── DATA FOR REVIEW

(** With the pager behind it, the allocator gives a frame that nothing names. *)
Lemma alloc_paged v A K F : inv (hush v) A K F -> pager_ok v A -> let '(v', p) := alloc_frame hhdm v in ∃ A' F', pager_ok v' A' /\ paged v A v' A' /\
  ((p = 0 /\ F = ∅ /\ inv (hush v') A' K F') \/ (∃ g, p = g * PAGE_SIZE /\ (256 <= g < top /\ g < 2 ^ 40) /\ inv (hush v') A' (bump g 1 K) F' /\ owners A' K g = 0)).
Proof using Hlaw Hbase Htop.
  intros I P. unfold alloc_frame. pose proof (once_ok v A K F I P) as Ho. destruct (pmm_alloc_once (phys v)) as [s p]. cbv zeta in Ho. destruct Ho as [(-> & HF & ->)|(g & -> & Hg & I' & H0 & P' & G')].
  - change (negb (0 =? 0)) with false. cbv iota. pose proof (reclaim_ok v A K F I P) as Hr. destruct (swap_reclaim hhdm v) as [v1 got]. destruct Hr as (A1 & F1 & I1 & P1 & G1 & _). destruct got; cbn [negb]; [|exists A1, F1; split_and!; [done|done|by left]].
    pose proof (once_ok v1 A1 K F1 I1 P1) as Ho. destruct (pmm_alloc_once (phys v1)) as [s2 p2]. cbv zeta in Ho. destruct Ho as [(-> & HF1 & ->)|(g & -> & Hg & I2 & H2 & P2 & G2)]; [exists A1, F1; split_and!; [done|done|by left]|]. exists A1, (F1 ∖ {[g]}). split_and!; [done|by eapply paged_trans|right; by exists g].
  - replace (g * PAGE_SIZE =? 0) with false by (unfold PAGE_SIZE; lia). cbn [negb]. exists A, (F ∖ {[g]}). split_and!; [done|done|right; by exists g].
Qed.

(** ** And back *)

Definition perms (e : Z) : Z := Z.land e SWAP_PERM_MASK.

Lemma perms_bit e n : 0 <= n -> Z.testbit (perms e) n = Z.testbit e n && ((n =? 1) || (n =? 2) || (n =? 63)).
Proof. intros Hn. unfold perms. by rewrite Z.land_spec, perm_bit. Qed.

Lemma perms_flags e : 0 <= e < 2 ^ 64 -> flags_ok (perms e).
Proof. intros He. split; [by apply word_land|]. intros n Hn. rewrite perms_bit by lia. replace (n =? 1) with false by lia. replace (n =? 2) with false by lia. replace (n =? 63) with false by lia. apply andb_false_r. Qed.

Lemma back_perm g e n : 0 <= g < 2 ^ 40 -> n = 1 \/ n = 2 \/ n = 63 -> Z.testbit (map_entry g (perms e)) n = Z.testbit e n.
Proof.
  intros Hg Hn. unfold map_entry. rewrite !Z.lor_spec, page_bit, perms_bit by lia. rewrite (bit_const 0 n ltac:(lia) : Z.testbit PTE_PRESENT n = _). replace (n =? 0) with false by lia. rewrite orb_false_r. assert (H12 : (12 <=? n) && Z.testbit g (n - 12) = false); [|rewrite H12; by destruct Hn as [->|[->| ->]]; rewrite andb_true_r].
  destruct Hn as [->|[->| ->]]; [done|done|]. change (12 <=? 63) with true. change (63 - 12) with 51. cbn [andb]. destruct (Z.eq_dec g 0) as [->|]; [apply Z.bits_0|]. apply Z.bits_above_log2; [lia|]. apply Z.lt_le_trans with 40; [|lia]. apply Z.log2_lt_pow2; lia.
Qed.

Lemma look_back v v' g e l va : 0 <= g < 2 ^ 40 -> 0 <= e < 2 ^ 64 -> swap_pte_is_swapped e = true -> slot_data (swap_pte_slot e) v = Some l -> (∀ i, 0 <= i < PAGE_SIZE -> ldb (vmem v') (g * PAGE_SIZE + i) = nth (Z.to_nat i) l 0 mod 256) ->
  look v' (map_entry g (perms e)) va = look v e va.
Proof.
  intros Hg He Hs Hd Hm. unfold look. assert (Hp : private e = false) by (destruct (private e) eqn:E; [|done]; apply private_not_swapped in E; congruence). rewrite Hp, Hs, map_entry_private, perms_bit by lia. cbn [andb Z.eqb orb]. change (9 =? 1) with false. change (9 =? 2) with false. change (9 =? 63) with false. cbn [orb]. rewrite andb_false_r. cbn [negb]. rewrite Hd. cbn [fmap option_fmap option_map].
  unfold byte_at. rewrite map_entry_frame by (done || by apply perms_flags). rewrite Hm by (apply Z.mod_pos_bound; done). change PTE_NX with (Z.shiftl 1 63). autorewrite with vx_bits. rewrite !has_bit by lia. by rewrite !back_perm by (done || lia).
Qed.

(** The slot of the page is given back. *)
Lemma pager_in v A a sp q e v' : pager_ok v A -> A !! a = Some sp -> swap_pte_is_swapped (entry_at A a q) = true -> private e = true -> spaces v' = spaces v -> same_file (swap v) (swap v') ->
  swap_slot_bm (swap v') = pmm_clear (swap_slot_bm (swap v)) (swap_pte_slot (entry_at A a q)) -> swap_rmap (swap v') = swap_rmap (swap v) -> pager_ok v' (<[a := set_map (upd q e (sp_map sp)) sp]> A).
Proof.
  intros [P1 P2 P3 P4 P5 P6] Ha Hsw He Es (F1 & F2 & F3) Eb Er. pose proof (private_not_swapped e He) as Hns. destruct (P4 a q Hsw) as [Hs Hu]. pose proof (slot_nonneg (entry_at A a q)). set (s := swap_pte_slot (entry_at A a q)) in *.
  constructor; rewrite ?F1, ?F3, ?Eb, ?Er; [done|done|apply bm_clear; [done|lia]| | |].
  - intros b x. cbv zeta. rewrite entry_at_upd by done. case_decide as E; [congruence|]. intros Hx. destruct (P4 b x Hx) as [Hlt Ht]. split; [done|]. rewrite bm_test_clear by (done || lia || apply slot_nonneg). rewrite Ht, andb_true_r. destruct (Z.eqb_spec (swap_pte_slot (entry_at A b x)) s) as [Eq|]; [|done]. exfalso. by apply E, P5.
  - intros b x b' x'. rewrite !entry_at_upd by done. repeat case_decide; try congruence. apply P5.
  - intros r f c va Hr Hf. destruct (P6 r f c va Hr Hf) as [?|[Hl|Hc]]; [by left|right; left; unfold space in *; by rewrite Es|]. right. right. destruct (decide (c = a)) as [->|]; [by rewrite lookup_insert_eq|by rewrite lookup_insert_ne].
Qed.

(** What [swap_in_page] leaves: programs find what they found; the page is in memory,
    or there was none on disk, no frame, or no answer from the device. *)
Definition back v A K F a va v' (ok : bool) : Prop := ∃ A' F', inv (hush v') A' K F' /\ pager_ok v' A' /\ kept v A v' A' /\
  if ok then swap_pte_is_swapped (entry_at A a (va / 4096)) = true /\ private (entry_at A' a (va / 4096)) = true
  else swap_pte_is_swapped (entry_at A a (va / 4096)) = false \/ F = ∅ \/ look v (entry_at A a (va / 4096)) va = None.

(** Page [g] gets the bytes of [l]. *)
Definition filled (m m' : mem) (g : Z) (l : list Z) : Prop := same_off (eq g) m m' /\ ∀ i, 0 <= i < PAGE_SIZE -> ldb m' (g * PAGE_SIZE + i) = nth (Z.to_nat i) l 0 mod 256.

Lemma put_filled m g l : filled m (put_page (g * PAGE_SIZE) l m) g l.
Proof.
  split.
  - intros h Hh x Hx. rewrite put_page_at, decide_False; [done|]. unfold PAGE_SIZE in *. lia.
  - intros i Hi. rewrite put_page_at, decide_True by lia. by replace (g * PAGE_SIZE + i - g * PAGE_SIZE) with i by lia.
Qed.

────
── DATA FOR REVIEW

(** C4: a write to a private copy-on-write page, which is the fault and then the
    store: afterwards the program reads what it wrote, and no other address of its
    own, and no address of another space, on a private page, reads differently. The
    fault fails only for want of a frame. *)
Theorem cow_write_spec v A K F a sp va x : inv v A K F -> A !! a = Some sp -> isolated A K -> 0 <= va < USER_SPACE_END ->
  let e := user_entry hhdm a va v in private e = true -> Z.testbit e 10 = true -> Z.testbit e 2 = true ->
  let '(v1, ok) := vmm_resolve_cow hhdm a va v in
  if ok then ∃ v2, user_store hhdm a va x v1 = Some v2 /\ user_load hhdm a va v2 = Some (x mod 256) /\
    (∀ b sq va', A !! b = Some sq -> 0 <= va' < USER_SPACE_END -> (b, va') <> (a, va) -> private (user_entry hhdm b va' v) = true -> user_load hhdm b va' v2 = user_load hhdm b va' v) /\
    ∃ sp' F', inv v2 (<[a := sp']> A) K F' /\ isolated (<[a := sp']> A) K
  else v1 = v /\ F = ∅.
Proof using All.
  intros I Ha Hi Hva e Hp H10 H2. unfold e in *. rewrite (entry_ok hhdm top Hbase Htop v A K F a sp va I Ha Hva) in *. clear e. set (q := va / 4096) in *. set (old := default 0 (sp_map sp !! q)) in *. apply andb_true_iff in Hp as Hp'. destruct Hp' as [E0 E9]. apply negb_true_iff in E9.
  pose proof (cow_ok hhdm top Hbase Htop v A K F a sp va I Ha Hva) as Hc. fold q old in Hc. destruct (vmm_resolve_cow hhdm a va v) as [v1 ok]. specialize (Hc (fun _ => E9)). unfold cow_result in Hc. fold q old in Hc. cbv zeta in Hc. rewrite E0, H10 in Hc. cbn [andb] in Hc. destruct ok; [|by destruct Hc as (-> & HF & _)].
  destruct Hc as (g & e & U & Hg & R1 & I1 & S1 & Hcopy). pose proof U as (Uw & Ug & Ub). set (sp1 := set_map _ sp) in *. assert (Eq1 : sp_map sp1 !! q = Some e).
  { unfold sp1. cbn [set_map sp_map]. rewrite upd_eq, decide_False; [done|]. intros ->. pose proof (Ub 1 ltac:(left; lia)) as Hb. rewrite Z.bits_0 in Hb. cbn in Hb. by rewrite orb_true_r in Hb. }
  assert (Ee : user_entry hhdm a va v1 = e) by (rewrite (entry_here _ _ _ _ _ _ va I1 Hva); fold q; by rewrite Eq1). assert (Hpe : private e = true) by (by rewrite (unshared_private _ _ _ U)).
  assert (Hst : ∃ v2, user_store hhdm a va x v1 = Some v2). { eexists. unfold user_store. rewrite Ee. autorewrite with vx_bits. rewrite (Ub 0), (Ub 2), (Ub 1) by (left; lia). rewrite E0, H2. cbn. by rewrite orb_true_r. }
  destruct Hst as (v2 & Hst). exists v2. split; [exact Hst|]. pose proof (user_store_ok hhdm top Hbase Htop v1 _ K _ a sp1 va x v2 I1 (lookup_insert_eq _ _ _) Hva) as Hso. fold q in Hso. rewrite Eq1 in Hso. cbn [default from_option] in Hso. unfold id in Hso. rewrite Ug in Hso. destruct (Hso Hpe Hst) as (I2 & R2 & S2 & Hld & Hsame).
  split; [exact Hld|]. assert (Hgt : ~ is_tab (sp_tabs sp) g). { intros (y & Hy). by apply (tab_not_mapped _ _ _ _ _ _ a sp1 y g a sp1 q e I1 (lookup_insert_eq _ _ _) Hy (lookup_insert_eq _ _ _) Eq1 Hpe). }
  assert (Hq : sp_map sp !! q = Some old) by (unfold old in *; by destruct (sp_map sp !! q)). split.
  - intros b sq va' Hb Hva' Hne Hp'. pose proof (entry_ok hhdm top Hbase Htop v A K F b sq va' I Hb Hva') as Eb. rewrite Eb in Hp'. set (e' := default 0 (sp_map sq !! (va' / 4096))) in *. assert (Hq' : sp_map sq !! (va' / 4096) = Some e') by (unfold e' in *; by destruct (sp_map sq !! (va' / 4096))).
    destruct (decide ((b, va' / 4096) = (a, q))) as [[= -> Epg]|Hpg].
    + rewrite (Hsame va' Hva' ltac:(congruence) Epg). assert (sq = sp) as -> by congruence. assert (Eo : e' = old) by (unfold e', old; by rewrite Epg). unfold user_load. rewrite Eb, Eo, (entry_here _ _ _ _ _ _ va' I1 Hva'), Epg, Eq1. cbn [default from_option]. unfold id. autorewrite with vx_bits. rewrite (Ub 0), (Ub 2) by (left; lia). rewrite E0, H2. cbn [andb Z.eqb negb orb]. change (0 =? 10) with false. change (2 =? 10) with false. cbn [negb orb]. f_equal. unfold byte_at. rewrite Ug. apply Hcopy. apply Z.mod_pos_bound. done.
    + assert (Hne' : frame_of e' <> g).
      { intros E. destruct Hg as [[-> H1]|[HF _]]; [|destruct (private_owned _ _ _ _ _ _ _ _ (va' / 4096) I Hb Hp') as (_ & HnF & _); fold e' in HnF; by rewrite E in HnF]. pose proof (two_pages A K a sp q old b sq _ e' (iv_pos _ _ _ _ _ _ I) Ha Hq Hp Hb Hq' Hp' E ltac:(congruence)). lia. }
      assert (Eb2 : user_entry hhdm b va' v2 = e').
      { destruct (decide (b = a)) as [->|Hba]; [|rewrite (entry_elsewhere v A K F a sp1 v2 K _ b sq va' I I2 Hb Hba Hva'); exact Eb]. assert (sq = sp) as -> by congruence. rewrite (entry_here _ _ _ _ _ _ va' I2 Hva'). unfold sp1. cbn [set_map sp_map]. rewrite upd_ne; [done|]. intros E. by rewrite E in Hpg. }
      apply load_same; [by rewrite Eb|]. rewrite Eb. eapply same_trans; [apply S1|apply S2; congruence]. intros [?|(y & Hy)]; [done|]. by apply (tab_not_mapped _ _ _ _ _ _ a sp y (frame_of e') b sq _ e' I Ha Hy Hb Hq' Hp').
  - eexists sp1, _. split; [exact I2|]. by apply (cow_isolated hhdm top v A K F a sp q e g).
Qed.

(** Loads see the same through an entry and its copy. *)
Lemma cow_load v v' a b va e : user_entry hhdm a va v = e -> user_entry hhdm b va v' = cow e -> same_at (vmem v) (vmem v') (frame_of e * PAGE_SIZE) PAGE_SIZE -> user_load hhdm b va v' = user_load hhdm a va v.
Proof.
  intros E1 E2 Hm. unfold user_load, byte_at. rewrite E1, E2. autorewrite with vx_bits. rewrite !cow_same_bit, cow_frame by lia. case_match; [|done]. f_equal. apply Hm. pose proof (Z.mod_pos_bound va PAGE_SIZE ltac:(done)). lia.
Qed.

────
── DATA FOR REVIEW

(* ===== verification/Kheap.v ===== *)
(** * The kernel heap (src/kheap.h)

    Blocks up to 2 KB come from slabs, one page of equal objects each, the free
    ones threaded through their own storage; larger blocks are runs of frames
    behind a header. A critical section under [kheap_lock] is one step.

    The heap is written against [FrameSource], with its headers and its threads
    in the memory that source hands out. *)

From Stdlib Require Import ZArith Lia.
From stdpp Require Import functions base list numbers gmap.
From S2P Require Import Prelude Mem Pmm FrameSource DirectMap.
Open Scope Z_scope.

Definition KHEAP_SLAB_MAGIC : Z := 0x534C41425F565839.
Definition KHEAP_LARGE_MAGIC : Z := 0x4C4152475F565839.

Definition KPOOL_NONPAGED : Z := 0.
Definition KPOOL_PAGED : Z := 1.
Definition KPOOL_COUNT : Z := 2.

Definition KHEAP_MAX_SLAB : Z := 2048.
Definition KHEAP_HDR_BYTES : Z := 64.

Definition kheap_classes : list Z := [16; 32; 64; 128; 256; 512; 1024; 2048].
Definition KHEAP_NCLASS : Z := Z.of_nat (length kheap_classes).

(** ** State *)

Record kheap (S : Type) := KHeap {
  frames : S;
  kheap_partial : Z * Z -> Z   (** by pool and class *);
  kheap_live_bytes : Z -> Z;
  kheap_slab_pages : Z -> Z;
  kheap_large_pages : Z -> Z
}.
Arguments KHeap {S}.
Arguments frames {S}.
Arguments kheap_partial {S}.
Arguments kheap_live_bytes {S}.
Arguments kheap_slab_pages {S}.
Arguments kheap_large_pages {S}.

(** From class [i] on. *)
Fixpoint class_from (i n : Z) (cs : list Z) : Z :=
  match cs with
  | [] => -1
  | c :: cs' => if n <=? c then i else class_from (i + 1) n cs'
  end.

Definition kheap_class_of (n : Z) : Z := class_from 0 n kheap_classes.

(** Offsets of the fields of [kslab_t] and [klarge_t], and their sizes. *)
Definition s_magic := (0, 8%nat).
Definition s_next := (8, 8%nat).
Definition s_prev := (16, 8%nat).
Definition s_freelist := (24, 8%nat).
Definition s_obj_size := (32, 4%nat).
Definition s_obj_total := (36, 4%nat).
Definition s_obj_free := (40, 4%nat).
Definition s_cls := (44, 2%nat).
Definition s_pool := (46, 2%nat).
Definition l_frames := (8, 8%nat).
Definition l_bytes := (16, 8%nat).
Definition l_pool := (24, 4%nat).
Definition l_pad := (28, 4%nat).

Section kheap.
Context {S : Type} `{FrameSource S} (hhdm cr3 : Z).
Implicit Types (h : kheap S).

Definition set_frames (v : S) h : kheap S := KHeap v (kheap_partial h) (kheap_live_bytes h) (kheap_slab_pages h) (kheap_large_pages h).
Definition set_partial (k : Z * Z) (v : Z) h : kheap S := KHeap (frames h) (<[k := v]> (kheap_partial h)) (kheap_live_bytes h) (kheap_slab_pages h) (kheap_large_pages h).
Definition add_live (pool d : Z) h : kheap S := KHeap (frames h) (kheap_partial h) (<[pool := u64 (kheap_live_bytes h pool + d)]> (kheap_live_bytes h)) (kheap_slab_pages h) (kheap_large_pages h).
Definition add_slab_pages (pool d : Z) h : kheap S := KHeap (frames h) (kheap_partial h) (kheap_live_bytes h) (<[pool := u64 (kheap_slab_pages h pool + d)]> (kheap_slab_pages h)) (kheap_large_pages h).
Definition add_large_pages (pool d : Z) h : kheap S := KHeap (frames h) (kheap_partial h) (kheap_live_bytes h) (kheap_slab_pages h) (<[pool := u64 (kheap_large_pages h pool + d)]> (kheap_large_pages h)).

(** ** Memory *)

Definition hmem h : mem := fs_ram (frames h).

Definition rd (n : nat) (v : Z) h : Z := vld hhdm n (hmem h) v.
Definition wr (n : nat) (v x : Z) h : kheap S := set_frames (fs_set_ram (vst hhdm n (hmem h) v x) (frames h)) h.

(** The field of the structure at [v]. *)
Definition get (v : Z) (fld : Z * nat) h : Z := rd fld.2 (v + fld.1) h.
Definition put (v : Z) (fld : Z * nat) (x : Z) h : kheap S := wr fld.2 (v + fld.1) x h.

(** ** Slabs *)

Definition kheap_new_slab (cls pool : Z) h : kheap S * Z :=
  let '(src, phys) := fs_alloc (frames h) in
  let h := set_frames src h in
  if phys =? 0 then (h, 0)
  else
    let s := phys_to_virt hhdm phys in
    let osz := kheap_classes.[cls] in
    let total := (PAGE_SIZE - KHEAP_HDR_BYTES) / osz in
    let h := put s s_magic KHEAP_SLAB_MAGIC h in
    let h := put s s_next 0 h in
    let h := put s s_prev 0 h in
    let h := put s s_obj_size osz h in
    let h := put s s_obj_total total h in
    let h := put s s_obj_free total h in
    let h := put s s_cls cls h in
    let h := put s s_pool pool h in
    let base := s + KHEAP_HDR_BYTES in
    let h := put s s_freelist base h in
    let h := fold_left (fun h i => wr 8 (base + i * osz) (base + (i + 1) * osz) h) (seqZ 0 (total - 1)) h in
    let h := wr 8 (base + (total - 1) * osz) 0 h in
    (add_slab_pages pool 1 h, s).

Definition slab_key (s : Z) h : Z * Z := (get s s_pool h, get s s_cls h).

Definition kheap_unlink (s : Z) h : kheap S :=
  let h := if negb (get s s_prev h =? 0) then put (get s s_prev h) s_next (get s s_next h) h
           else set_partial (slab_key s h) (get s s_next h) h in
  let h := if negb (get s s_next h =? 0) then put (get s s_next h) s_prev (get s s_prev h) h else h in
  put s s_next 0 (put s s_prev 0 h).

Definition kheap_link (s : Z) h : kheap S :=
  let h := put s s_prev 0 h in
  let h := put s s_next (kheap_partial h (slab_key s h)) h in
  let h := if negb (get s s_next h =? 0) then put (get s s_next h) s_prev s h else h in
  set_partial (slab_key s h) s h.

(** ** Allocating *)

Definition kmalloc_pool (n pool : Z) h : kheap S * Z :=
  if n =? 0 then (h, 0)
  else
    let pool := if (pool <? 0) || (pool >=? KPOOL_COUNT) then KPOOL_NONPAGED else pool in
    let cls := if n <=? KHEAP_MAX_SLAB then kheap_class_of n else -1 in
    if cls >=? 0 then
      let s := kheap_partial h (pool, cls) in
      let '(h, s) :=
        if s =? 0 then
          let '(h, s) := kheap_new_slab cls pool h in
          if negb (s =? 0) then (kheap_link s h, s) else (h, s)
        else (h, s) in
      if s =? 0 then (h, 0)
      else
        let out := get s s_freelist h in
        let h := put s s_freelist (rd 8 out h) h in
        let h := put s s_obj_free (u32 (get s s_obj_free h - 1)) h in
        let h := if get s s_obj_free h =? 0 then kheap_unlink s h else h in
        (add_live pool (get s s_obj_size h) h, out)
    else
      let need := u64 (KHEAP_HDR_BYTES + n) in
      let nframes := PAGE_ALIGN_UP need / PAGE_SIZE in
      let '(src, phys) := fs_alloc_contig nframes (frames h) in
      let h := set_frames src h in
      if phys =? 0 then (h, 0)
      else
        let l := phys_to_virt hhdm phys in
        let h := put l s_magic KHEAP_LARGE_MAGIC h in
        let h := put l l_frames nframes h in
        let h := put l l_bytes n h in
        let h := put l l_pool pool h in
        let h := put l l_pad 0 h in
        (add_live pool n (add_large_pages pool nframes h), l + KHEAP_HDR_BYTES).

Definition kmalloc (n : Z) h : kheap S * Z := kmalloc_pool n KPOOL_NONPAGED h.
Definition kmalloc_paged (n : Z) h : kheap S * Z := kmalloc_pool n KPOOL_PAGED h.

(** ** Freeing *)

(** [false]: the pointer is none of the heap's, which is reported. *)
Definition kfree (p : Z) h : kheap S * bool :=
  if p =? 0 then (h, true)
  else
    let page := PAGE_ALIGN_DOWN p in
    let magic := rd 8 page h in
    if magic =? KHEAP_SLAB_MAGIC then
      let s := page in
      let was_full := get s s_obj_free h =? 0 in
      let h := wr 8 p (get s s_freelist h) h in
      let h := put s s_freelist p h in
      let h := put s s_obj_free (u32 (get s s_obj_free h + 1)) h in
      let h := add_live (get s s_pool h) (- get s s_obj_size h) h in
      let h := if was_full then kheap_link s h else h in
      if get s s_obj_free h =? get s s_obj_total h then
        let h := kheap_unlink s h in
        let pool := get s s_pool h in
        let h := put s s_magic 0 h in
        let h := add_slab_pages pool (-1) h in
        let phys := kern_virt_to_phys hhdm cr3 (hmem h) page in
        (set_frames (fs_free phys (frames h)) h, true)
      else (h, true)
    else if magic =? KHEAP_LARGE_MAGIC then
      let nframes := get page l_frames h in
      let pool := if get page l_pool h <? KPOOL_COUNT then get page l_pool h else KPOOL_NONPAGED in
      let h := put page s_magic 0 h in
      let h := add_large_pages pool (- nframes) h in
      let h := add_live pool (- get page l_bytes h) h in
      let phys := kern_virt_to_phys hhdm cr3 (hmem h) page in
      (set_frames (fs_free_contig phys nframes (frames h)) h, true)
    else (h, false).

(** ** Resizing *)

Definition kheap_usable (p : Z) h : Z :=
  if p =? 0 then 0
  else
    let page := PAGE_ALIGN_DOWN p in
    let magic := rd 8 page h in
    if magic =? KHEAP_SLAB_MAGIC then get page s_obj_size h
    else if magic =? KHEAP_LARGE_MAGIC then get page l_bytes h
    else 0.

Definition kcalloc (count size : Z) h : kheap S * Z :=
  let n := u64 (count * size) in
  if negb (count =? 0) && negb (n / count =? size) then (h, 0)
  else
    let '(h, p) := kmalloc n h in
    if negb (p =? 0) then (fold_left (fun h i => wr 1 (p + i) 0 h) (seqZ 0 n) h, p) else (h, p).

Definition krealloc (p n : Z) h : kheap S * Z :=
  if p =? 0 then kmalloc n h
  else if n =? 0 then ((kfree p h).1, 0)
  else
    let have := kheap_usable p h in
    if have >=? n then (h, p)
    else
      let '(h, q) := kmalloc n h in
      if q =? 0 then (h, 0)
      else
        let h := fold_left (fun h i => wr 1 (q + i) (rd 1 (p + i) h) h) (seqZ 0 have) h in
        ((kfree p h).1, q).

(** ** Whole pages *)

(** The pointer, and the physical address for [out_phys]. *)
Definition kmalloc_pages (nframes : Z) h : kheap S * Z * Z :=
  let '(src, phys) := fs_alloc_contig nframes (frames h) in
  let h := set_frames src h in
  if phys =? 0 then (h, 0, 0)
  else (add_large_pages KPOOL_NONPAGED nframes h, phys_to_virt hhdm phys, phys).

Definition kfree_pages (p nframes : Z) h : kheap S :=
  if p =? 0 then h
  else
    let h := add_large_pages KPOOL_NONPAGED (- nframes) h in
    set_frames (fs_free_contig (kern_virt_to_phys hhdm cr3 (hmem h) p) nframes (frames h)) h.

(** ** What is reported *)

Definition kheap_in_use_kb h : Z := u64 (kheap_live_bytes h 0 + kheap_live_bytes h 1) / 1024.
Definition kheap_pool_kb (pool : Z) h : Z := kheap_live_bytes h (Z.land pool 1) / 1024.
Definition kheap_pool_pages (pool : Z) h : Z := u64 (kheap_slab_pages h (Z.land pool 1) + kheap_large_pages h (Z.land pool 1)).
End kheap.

────

TASK DIRECTIONS:
Using the records above, write out exactly the lines between the one holding "(** With the" and the one holding "intros I P.", inclusive; leave everything else out.

ANSWER TO THIS TASK:
(** With the pager behind it, the allocator gives a frame that nothing names. *)
Lemma alloc_paged v A K F : inv (hush v) A K F -> pager_ok v A -> let '(v', p) := alloc_frame hhdm v in ∃ A' F', pager_ok v' A' /\ paged v A v' A' /\
  ((p = 0 /\ F = ∅ /\ inv (hush v') A' K F') \/ (∃ g, p = g * PAGE_SIZE /\ (256 <= g < top /\ g < 2 ^ 40) /\ inv (hush v') A' (bump g 1 K) F' /\ owners A' K g = 0)).
Proof using Hlaw Hbase Htop.
  intros I P. unfold alloc_frame. pose proof (once_ok v A K F I P) as Ho. destruct (pmm_alloc_once (phys v)) as [s p]. cbv zeta in Ho. destruct Ho as [(-> & HF & ->)|(g & -> & Hg & I' & H0 & P' & G')].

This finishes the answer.